Optional fromNullable()
Michael Hixson
michael.hixson at gmail.com
Fri Apr 26 01:35:19 PDT 2013
First, I'll venture to say that debates about Optional took up way
more time than they were worth, and your reasonable suggestion may be
met with silence. But I had the same reaction initially, so I'll join
in.
This has extremely low utility because it can be done with a trivial
method in your own code:
public static <T> Optional<T> fromNullable(T object) {
return (object == null) ? Optional.empty() : Optional.of(object);
}
Your implementation will be just as good as the JDK's theoretical
implementation. There are no tricks. It's simple. Write it once,
it's good forever.
That said, I don't understand why Optional.of doesn't have this
behavior itself. That is, I don't understand why Optional.of(null)

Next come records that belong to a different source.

Definition after_overtaking : list move :=
  [Client; Client; Client; LoseFrame 0; Client].

Definition answers_waiting : config :=
  Eval vm_compute in
    default (boot [9; 9] [0; 0] 0)
      (plays (PF := LP64) 3 before_overtaking (boot [9; 9] [0; 0] 0)).
Definition answers_swapped : config :=
  with_net (Chan.Chan [] [[1]; [0]] 1501) answers_waiting.

Definition third_unread : config :=
  Eval vm_compute in
    default answers_swapped (plays (PF := LP64) 3 after_overtaking answers_swapped).

(** The list of messages 0, 1 and 2 in order is the only one of its
    length that is sorted and names them all. *)
Lemma sorted_three (H : list Z) :
  length H = 3%nat → StronglySorted Z.le H → (∀ i, 0 ≤ i < 3 → i ∈ H) → H = [0; 1; 2].
Proof.
  intros Hlen Hs Hall. destruct H as [|a [|b [|c [|]]]]; try done.
  apply StronglySorted_inv in Hs as [Hs Ha]. apply StronglySorted_inv in Hs as [_ Hb].
  apply Forall_cons in Ha as [? Ha]. apply Forall_cons in Ha as [? _].
  apply Forall_cons in Hb as [? _].
  pose proof (Hall 0 ltac:(lia)) as Hi0. pose proof (Hall 1 ltac:(lia)) as Hi1.
  pose proof (Hall 2 ltac:(lia)) as Hi2.
  rewrite !elem_of_cons, elem_of_nil in Hi0, Hi1, Hi2.
  assert (a = 0 ∧ b = 1 ∧ c = 2) as (-> & -> & ->) by lia. done.
Qed.

(** After the exchange of the two answers the client is through its
    loop, one frame counted as sent again; the server has read nothing
    since the answers were exchanged, and what it has read are not the
    frames of the three messages in order. *)
Example stale_answer_accepted :
  plays (PF := LP64) 3 before_overtaking (boot [9; 9] [0; 0] 0) = Some answers_waiting ∧
  Chan.down (net answers_waiting) = [[0]; [1]] ∧
  plays (PF := LP64) 3 after_overtaking answers_swapped = Some third_unread ∧
  place_of third_unread = Head 3 ∧ retrans (client third_unread) = 1 ∧
  handed third_unread = 4 ∧ log third_unread = log answers_waiting ∧
  ¬ ∃ H, log third_unread = bit_words (PF := LP64) [9; 9] <$> H ∧ StronglySorted Z.le H ∧
      ∀ i, 0 ≤ i < 3 → i ∈ H.
Proof.
  split_and!; try done. intros (H & Hlog & Hs & Hall).
  assert (length H = 3%nat) as Hlen.
  { apply (f_equal length) in Hlog. by rewrite length_fmap in Hlog. }
  by rewrite (sorted_three H Hlen Hs Hall) in Hlog.
Qed.

(** ** What holds in every configuration the system reaches *)

Section claims.
Context {PF : Platform} (max : Z) (msg pmsg : list Z).
Context (Hsized : stopwait_sized max msg pmsg).

#[local] Abbreviation reached t := (creach max (boot msg pmsg t)).

(** C7: the two stop-and-wait functions together refine the
    specification of the protocol.  However the pieces of
    [clientStopWait], the passes of the loop of [serverReliable], the
    losses of frames and of acknowledgments and the passing of time
    interleave, the configuration reached holds a link that [SWSpec]
    reaches: the channel and the log carry the bits of the messages of
    that link, which satisfies the invariant [safe]. *)
Theorem stopwait_system_refines t cfg :
  reached t cfg →
  ∃ l, SWSpec.reach SWSpec.init l ∧ SWSpec.safe l ∧ holds max msg cfg l.
Proof. destruct Hsized. by apply sw_creach_simulated. Qed.

(** C8: stop-and-wait delivers the messages in order on a channel that
    loses datagrams and keeps their order, whatever the timing.  In a
    configuration the system reaches with the client at message [j],
    the frames [serverReliable] has read are those of a list of
    messages that is in ascending order, names no message after [j] and
    names every message before [j]; the messages the server has
    counted are the first two of them at most. *)
Theorem stopwait_delivers_in_order t cfg :
  reached t cfg →
  ∃ H, log cfg = bit_words msg <$> H ∧ StronglySorted Z.le H ∧
    (∀ i, i ∈ H → 0 ≤ i ≤ msgNum (place_of cfg)) ∧
    (∀ i, 0 ≤ i < msgNum (place_of cfg) → i ∈ H) ∧
    served cfg = SWSpec.counted H.
Proof. destruct Hsized. by apply sw_creach_in_order. Qed.

(** C18: what [clientStopWait] counts.  In a configuration the system
    reaches, [retrans] is the number of frames the client has handed to
    its socket beyond the first frame of each message it has begun,
    the frame it is about to send included when it is at the head of
    its [do ... while]; and no frame has been read or is on its way
    that was not handed over. *)
Theorem stopwait_counts_every_resend t cfg :
  reached t cfg →
  retrans (client cfg) =
    handed cfg - match place_of cfg with Poll j => j + 1 | Head j | Send j => j end ∧
  Z.of_nat (length (log cfg) + length (Chan.up (net cfg))) ≤ handed cfg.
Proof. destruct Hsized. by apply sw_creach_counts. Qed.

(** C17: neither function of the pair faults or blocks for good.  In a
    configuration the system reaches, the piece of [clientStopWait]
    that is next returns while messages are left, and a pass of the
    loop of [serverReliable] returns on every frame at the head of the
    channel while the server has not counted [max] messages: it takes
    the frame and answers with its first word, a bit. *)
Theorem stopwait_pieces_return t cfg :
  reached t cfg →
  (msgNum (place_of cfg) < max → is_Some (client_move max cfg)) ∧
  (∀ f U, Chan.up (net cfg) = f :: U → served cfg < max →
     ∃ cfg', server_move max cfg = Some cfg' ∧ log cfg' = log cfg ++ [f] ∧
       ∃ b, 0 ≤ b ≤ 1 ∧ hd_error f = Some b ∧
         net cfg' = Chan.Chan U (Chan.down (net cfg) ++ [[b]]) (Chan.now (net cfg))).
Proof.
  destruct Hsized. intros Hgo. split; [by eapply sw_creach_client_moves|].
  intros f U. by eapply sw_creach_server_moves.
Qed.

(** C16: [clientStopWait] can complete, and [serverReliable] cannot when
    there are more than two messages.  For every number of messages the
    system has a path, the one on which the server answers each frame
    before the client polls, to a configuration in which the client has
    left its [for] loop with [retrans] 0, each frame was handed over
    once and read by the server in order, and nothing is on the
    channel; there the server has counted [min max 2] messages, so that
    with three messages or more it is left in its receive with no frame
    to come. *)
Theorem stopwait_can_complete t :
  ∃ cfg, reached t cfg ∧
    place_of cfg = Head max ∧ retrans (client cfg) = 0 ∧ handed cfg = max ∧
    log cfg = bit_words msg <$> seqZ 0 max ∧ served cfg = Z.min max 2 ∧
    net cfg = Chan.Chan [] [] t ∧ client_move max cfg = None.
Proof.
  destruct Hsized. destruct (sw_creach_completes max) with (msg := msg) (pmsg := pmsg) (t := t)
    as (cfg & Hgo & Hp & Hrest); [done..|].
  exists cfg. split_and!; [done|done|apply Hrest..|].
  unfold client_move, client_piece. rewrite Hp. by rewrite decide_False by lia.
Qed.

End claims.

(** C25: the steps of the system are the two functions.  A run of
    [clientStopWait] on the client's side of the channel that returns
    is a path of the system on which only the client moves, from the
    head of the loop for message 0 to the head for message [max], and
    the value returned is [retrans] at its end; a run of
    [serverReliable] on the server's side that returns is a path on
    which only the server moves and counts [max] messages. *)
Theorem stopwait_functions_are_paths {PF : Platform} max :
  0 ≤ max →
  (∀ fuel msg c ret c',
     clientStopWait (TW := Chan.client_side) fuel max msg c = Done ret c' →
     ∃ s', client_path max (Head 0) (cinit msg) c (Head max) s' c' ∧ ret = retrans s') ∧
  (∀ fuel pmsg c m' c' s p h,
     serverReliable (TW := Chan.server_side) fuel max pmsg c = Done m' c' →
     ∃ L', creach max (Config s p pmsg 0 [] h c) (Config s p m' max L' h c')).
Proof.
  intros Hmax. split; intros.
  - by eapply clientStopWait_path.
  - by eapply serverReliable_path.
Qed.

Lemma stopwait_system_refines_witness :
  ∃ l, SWSpec.reach SWSpec.init l ∧ SWSpec.safe l ∧ holds (PF := LP64) 3 [9; 9] second_resent l.
Proof.
  exact (stopwait_system_refines (PF := LP64) 3 [9; 9] [0; 0] (stopwait_sized_LP64 3 ltac:(lia)) 0 _
           second_resent_reached).
Defined.

Lemma stopwait_delivers_in_order_witness :
  ∃ H, log second_resent = bit_words (PF := LP64) [9; 9] <$> H ∧ StronglySorted Z.le H ∧
    (∀ i, i ∈ H → 0 ≤ i ≤ 1) ∧ (∀ i, 0 ≤ i < 1 → i ∈ H) ∧
    served second_resent = SWSpec.counted H.
Proof.
  exact (stopwait_delivers_in_order (PF := LP64) 3 [9; 9] [0; 0] (stopwait_sized_LP64 3 ltac:(lia))
           0 _ second_resent_reached).
Defined.

Lemma stopwait_counts_every_resend_witness :
  retrans (client second_resent) = handed second_resent - 1 ∧
  Z.of_nat (length (log second_resent) + length (Chan.up (net second_resent))) ≤
    handed second_resent.
Proof.
  exact (stopwait_counts_every_resend (PF := LP64) 3 [9; 9] [0; 0]
           (stopwait_sized_LP64 3 ltac:(lia)) 0 _ second_resent_reached).
Defined.

Lemma stopwait_pieces_return_witness :
  (1 < 3 → is_Some (client_move (PF := LP64) 3 second_resent)) ∧
  (∀ f U, Chan.up (net second_resent) = f :: U → served second_resent < 3 →
     ∃ cfg', server_move (PF := LP64) 3 second_resent = Some cfg' ∧
       log cfg' = log second_resent ++ [f] ∧
       ∃ b, 0 ≤ b ≤ 1 ∧ hd_error f = Some b ∧
         net cfg' = Chan.Chan U (Chan.down (net second_resent) ++ [[b]])
                      (Chan.now (net second_resent))).
Proof.
  exact (stopwait_pieces_return (PF := LP64) 3 [9; 9] [0; 0] (stopwait_sized_LP64 3 ltac:(lia))
           0 _ second_resent_reached).
Defined.

Lemma stopwait_can_complete_witness :
  ∃ cfg, creach (PF := LP64) 3 (boot [9; 9] [0; 0] 0) cfg ∧
    place_of cfg = Head 3 ∧ retrans (client cfg) = 0 ∧ handed cfg = 3 ∧
    log cfg = bit_words (PF := LP64) [9; 9] <$> seqZ 0 3 ∧ served cfg = Z.min 3 2 ∧
    net cfg = Chan.Chan [] [] 0 ∧ client_move (PF := LP64) 3 cfg = None.
Proof.
  exact (stopwait_can_complete (PF := LP64) 3 [9; 9] [0; 0] (stopwait_sized_LP64 3 ltac:(lia)) 0).
Defined.

Lemma stopwait_functions_are_paths_witness :
  ∃ s', client_path (PF := LP64) 1 (Head 0) (cinit [9; 9]) (Chan.Chan [] [[0]] 0)
          (Head 1) s' (Chan.Chan [[0; 9]] [] 0) ∧ 0 = retrans s'.
Proof.
  apply (proj1 (stopwait_functions_are_paths (PF := LP64) 1 ltac:(lia)) 2%nat [9; 9]
           (Chan.Chan [] [[0]] 0) 0 (Chan.Chan [[0; 9]] [] 0)).
  vm_compute. reflexivity.
Defined.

throws instead of returning Optional.empty(). The current
implementation stands in a weird middle ground of hand-holdiness: it
doesn't want to provide you with the obvious solution of converting
nullable references to Optionals because you should do that yourself,
it doesn't want you to toss around nulls carelessly so it throws NPE
on Optional.of(null), even though it suspiciously accepts null
arguments to orElse, and it doesn't trust that users who think about
null would do Optional.of(Objects.requireNonNull(object)). There's a
peculiar, focused behavior there. The JDK is on safe ground offering
Optional.of with Guava's behavior because it's been battle-tested, but
it sure is confusing to me.
-Michael
On Fri, Apr 26, 2013 at 12:30 AM, Seibt, Volker
<volker.seibt at buenting.de> wrote:
> In contrast to the Guava API Optional class in Java contains no static method "fromNullable()" which allows null-values and analogous should deliver Optional.empty() in this case.
>
> It seems to be very comfortable in later "Optionalizing" return values like e.g.
>
> Optional<T> o = Optional.fromNullable(map.get(key));
>
> instead of
>
> Optional<T> o = map.get(key) == null ? Optional.empty() : Optional.of(map(key));
>
> or worse readable
>
> T t = map.get(key);
> Optional<T> o = t == null ? Optional.empty() : Optional.of(t);
>
> to avoid calling map(..) twice.
>
>
> Is there a reason why it's omitted?